* Problem
From the entries below, retype only the lines from the one with "Definition vol_held : Z" through the one with "- split_and!; done.", exactly as written.

-*-*-

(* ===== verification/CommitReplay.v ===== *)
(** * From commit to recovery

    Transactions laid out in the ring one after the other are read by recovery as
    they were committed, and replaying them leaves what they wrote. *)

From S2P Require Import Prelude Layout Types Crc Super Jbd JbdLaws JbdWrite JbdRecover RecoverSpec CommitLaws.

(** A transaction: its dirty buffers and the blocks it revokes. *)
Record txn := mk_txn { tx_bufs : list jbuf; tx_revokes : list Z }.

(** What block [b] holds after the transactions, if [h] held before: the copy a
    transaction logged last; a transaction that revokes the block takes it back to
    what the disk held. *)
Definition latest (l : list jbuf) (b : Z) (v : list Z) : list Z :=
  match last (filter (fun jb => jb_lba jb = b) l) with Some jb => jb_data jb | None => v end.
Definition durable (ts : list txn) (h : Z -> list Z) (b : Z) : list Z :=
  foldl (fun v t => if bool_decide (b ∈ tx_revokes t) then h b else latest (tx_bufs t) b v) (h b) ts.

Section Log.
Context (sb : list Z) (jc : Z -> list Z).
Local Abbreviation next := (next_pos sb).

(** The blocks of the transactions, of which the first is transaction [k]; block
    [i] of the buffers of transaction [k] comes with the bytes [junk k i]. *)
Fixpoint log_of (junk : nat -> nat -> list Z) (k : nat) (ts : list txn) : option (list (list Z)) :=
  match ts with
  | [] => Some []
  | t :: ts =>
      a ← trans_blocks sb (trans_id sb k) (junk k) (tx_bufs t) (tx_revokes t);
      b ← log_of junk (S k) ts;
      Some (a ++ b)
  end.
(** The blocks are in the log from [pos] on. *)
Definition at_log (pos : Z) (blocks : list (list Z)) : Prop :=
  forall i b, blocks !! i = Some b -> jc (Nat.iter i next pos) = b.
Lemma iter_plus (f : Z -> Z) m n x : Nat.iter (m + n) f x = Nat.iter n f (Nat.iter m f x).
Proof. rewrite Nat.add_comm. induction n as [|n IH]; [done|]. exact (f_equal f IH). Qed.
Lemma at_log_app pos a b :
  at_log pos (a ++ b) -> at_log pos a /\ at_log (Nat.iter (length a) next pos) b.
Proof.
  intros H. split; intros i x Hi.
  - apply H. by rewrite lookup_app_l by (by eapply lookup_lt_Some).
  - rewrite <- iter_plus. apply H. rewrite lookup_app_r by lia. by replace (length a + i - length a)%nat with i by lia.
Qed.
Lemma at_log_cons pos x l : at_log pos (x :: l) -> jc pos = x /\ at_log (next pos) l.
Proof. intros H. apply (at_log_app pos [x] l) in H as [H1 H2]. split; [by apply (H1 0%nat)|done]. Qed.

-*-*-

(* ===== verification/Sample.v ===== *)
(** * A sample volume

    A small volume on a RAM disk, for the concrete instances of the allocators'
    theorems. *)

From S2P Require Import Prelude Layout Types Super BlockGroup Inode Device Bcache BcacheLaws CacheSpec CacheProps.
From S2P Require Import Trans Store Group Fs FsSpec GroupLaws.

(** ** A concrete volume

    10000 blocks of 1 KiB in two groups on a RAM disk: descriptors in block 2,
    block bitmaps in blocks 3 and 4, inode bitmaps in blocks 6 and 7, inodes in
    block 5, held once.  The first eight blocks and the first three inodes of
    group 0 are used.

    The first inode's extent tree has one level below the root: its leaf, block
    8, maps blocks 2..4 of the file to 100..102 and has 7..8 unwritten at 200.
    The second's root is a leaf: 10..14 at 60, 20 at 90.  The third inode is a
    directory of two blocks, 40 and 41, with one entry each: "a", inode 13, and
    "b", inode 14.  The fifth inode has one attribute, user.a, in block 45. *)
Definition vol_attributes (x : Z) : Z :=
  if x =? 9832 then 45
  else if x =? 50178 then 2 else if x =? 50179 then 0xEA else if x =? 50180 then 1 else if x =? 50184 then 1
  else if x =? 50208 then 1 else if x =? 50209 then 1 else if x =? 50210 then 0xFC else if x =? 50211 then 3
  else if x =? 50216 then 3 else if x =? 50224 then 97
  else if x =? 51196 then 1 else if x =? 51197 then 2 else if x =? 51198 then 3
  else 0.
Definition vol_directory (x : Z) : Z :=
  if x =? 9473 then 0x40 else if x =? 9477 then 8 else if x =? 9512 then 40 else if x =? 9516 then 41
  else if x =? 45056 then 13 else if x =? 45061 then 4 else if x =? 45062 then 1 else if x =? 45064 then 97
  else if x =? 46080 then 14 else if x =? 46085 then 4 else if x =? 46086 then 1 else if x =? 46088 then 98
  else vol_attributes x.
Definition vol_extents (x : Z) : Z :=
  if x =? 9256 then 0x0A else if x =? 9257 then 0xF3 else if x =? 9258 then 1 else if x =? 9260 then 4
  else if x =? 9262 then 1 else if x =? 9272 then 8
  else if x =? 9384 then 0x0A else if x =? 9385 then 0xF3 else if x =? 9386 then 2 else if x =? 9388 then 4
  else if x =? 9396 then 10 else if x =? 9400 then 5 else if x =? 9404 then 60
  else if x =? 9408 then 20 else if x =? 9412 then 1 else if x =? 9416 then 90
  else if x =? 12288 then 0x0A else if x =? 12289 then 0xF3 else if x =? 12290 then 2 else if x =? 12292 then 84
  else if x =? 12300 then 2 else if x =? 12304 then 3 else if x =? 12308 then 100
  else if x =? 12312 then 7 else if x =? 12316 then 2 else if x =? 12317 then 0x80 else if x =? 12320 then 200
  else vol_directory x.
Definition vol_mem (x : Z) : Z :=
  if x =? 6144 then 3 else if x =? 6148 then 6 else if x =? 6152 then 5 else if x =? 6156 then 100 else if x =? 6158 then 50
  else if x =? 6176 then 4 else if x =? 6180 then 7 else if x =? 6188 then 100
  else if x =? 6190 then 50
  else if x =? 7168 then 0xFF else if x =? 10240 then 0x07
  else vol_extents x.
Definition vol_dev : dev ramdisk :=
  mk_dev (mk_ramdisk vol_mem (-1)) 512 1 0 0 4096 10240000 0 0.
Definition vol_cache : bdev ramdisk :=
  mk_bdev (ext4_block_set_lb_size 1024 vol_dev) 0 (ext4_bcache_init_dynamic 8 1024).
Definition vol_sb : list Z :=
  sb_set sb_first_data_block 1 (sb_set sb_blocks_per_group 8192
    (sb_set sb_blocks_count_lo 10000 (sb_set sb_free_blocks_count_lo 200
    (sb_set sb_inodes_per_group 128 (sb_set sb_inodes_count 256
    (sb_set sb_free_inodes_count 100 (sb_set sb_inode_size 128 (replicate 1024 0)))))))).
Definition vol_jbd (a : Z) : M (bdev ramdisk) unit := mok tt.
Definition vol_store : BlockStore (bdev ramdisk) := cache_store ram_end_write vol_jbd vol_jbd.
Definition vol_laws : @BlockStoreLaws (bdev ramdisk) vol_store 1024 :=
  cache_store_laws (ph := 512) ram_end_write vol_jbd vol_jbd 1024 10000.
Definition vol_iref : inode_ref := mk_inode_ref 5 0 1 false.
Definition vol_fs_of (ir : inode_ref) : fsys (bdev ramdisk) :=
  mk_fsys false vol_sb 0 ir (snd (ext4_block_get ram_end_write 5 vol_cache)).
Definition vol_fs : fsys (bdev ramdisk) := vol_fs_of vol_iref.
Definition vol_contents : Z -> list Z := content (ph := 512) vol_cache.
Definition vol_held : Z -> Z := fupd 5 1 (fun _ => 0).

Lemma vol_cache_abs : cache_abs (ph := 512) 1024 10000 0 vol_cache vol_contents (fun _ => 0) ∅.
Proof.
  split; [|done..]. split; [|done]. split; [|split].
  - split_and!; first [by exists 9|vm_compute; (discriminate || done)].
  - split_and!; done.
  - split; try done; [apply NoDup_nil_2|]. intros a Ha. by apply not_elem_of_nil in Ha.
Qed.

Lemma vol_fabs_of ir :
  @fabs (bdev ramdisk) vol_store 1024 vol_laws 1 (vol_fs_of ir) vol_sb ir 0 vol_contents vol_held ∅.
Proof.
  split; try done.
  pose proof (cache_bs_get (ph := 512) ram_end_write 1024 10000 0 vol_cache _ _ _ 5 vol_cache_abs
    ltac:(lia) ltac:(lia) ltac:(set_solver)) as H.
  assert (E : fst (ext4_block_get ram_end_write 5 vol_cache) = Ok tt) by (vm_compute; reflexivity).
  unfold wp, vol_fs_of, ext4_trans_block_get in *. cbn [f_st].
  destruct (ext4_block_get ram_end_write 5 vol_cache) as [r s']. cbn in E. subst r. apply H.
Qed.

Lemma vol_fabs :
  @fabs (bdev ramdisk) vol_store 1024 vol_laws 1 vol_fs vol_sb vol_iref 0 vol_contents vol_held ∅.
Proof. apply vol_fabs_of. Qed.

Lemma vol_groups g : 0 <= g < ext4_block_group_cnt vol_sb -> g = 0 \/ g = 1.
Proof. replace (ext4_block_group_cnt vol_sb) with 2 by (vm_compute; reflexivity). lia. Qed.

-*-*-

* Written response
Definition vol_held : Z -> Z := fupd 5 1 (fun _ => 0).

Lemma vol_cache_abs : cache_abs (ph := 512) 1024 10000 0 vol_cache vol_contents (fun _ => 0) ∅.
Proof.
  split; [|done..]. split; [|done]. split; [|split].
  - split_and!; first [by exists 9|vm_compute; (discriminate || done)].
  - split_and!; done.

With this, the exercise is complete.